One of the all-time great comic-book films that weaves a great origins story with an excellent cast.
Comic book super heroes have been a staple in American culture for generations. These characters have inspired cartoon series’, prime-time television shows and in 1978 the motion picture Superman was released in early December just in time for the holiday theater rush. It did not disappoint, with an estimated $55 million dollar budget, the film grossed just under $135 million worldwide.
The film would also be the birth of Christopher Reeve as America’s favorite super-hero. The story follows true to the comic roots and tells the story of Superman from the beginnings, through his early years growing up on the small farm the and the inevitability of his having to leave to see the world to discover more of who he was.
This was a beautifully shot film from the openings in Krypton, the wide sweeping shots of the Kent farm to the downtown views of Metropolis. The script was well paced and able to fit in the complete story of a revered super-hero. The intro scenes set in Krypton pulls you into another world with great use of lighting and wardrobes.
I mean who doesn’t love seeing Marlon Brando as Jor-el? He felt every bit the powerful stature of who you would vision being the father of Superman. Brando delivered his dialogue with strength and confidence and did a fantastic job of pulling my interest into the story very quickly.
Within the run-time of this script it felt much more like two streamlined films. The first half does a detailed job of introducing and building the character through his early and teenage years. Captivating on its own it was enjoyable to watch the second half play out it Metropolis with Christopher Reeve and Gene Hackman playing to two iconic roles.
The special-effects that were cutting-edge at the time are still fun to sit back and watch today.
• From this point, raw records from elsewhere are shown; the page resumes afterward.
(* ===== verification/EdgeServeSpec.v ===== *)
(** * The edge: theorems about connections

Which relay a connection goes to, who is let through, and that a stream sent
to a relay reaches the tunnel it was meant for. *)

From S2P Require Import Prelude GoStrings Protocol NetIP Limiter Transport Access NameRegistry NameRegistryInv RelayTunnels RelayTunnelsSpec RelayServe RelayServeSpec.
From S2P Require Import EdgeConf EdgeConfSpec EdgePool EdgePoolSpec Edge EdgeSpec.
From Stdlib Require Import Ascii.
From stdpp Require Import options.
#[local] Open Scope l8_scope.
#[local] Open Scope Z_scope.

(** ** Relays *)

#[local] Instance id_le_total : Total id_le.
Proof. intros a b. unfold id_le. destruct (String.leb_total (RelayID a) (RelayID b)); auto. Qed.

Lemma sorted_relays live : merge_sort id_le (ready_relays live) ≡ₚ ready_relays live.
Proof. apply merge_sort_Permutation. Qed.

(** A relay that may be chosen: one that is up, and draining only if all are. *)
Definition choosable (live : Live) (r : RelayTarget) : Prop :=
  r ∈ Relays live ∧ (Draining r = true → ∀ r', r' ∈ Relays live → Draining r' = true).

Lemma ready_choosable live r : r ∈ ready_relays live → choosable live r.
Proof.
  unfold ready_relays, choosable. destruct (List.filter _ _) as [|a l] eqn:Hf.
  - intros Hr. split; [done|]. intros _ r' Hr'. destruct (Draining r') eqn:Hd; [done|].
    assert (r' ∈ List.filter (λ r, negb (Draining r)) (Relays live)) as Hin.
    { apply list_elem_of_In, List.filter_In. rewrite Hd. split; [by apply list_elem_of_In|done]. }
    rewrite Hf in Hin. by apply elem_of_nil in Hin.
  - rewrite <-Hf. intros [Hr Hd]%list_elem_of_In%List.filter_In. split; [by apply list_elem_of_In|].
    intros Ht. by rewrite Ht in Hd.
Qed.

Lemma ready_nonempty live : Relays live ≠ [] → ready_relays live ≠ [].
Proof. unfold ready_relays. by destruct (List.filter _ _). Qed.

(** [best := l[0]; ...] ends with a least element. *)
Lemma choose_least (f : RelayTarget → Z) l :
  l ≠ [] → ∃ r, choose (λ r best, f r <? f best) l = Some r ∧ r ∈ l ∧ ∀ r', r' ∈ l → f r ≤ f r'.
Proof.
  destruct l as [|a l]; [done|]. intros _. cbn [choose]. eexists. split; [done|].
  assert (∀ l a, foldl (λ best r, if f r <? f best then r else best) a l ∈ a :: l ∧
    ∀ r', r' ∈ a :: l → f (foldl (λ best r, if f r <? f best then r else best) a l) ≤ f r') as Hl; [|apply Hl].
  clear. induction l as [|b l IH]; intros a; cbn [foldl].
  - split; [left|]. intros r' ->%list_elem_of_singleton. done.
  - destruct (f b <? f a) eqn:Hb; bool_facts.
    + destruct (IH b) as [Hin Hle]. split; [by right|]. intros r' [->|Hr']%elem_of_cons; [|by apply Hle].
      specialize (Hle b ltac:(left)). lia.
    + destruct (IH a) as [Hin Hle]. split.
      * apply elem_of_cons in Hin as [->|Hin]; [left|right; by right].
      * intros r' [->|[->|Hr']%elem_of_cons]%elem_of_cons; [apply Hle; left| |apply Hle; by right].
        specialize (Hle a ltac:(left)). lia.
Qed.

Lemma relayPick_some live ll e :
  Relays live ≠ [] → ∃ e' r, relayPick live ll e = (e', Some r) ∧ r ∈ ready_relays live ∧
    (ll = true → e' = e ∧ ∀ r', r' ∈ ready_relays live → Sessions r ≤ Sessions r').
Proof.
  intros Hne. apply ready_nonempty in Hne. unfold relayPick.
  destruct (merge_sort id_le (ready_relays live)) as [|a l] eqn:Hs.
  { pose proof (sorted_relays live) as Hp. rewrite Hs in Hp. by apply Permutation_nil_l in Hp. }
  pose proof (sorted_relays live) as Hp. rewrite Hs in Hp. destruct ll.
  - destruct (choose_least Sessions (a :: l)) as (r & -> & Hin & Hle); [done|]. exists e, r. rewrite <-Hp.
    split_and!; [done|done|]. intros _. split; [done|]. intros r'. rewrite <-Hp. apply Hle.
  - eexists. destruct (lookup_lt_is_Some_2 (a :: l) (Z.to_nat (rr (e <| rr := uint64 (rr e + 1) |>) mod Z.of_nat (length (a :: l))))) as [r Hr].
    { pose proof (Z.mod_pos_bound (rr (e <| rr := uint64 (rr e + 1) |>)) (Z.of_nat (length (a :: l))) ltac:(cbn; lia)). lia. }
    exists r. rewrite Hr. split_and!; [done|rewrite <-Hp; by eapply list_elem_of_lookup_2|done].
Qed.

(** [n] connections for relays, one after the other. *)
Fixpoint relay_picks (n : nat) (live : Live) (e : edge) : edge * list (option RelayTarget) :=
  match n with
  | O => (e, [])
  | S n => let '(e, r) := relayPick live false e in let '(e, l) := relay_picks n live e in (e, r :: l)
  end.

(** The list from its [k]-th element on, around to the start. *)
Lemma rotation_permutation {A} (l : list A) c n :
  n = length l → (λ i, l !! ((c + i) mod n)%nat) <$> seq 0 n ≡ₚ Some <$> l.
Proof.
  intros ->. destruct (decide (l = [])) as [->|Hne]; [done|].
  assert (length l ≠ 0)%nat by (by destruct l).
  replace ((λ i, l !! ((c + i) mod length l)%nat) <$> seq 0 (length l)) with (Some <$> rotate c l).
  { unfold rotate. rewrite fmap_app, Permutation_app_comm, <-fmap_app, take_drop. done. }
  apply list_eq. intros i. rewrite !list_lookup_fmap. destruct (decide (i < length l)%nat) as [Hi|Hi].
  - rewrite lookup_rotate_r by done. rewrite lookup_seq_lt by done. cbn. unfold rotate_nat_add. f_equal.
    destruct (lookup_lt_is_Some_2 l (Z.to_nat ((Z.of_nat c + Z.of_nat i) mod Z.of_nat (length l)))) as [x Hx].
    { pose proof (Z.mod_pos_bound (Z.of_nat c + Z.of_nat i) (Z.of_nat (length l)) ltac:(lia)). lia. }
    replace ((c + i) mod length l)%nat with (Z.to_nat ((Z.of_nat c + Z.of_nat i) mod Z.of_nat (length l))); [by rewrite Hx|].
    rewrite <-Nat2Z.inj_add, <-Nat2Z.inj_mod. lia.
  - rewrite (lookup_ge_None_2 (rotate c l)) by (rewrite length_rotate; lia).
    rewrite (lookup_ge_None_2 (seq _ _)) by (rewrite length_seq; lia). done.
Qed.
Every time I watch this film I can admire the seriousness that was taken into creating an entertaining saga that makes the most it can from the source material. To this day this is still one of my favorite comic-book films. I cannot count the times I have seen this one and it results always in a great rendition of the caped hero.
Christopher Reeve was perfect for the role. He was charming, both as Kent and Superman and slightly different ways which was nice for giving a solid feel of difference between the two sides of the leading character. Reeve without question filled the shoes of the role and brought a good energy to the story portraying a character you can feel you interest being drawn to.
Hackman was fun as Lex Luther. He delivered a charismatic performance and clearly enjoyed showcasing the eccentricity as one of the comic’s most well known villains. Hackman felt the part of a sinister villain and you could sense his determination and influence through his mannerisms and expressions. His great acting gave this film a viability with his name alone and along for the ride was a performance that made him to this day one of the better villains of all the big-screen adaptations of the comics.
The good thing about the movie is that it tells the full of story of how Superman came to be, rather then jumping into it, telling only a segment. There was action placed throughout that could build some suspense to the final climax and after everything wraps up and the end credits roll you can say you sat back and watched an enjoyably, detailed and captivating comic-book film.
To all the studios that are looking to create an origins story, in hopes of creating a film franchise, look at the formula of this script for how to tell a complete foundation to a hero, who he is, and the scope of the world it is set in. There is a fun-filled adventure in this film that keeps a comic-book feel and is always worth a watch.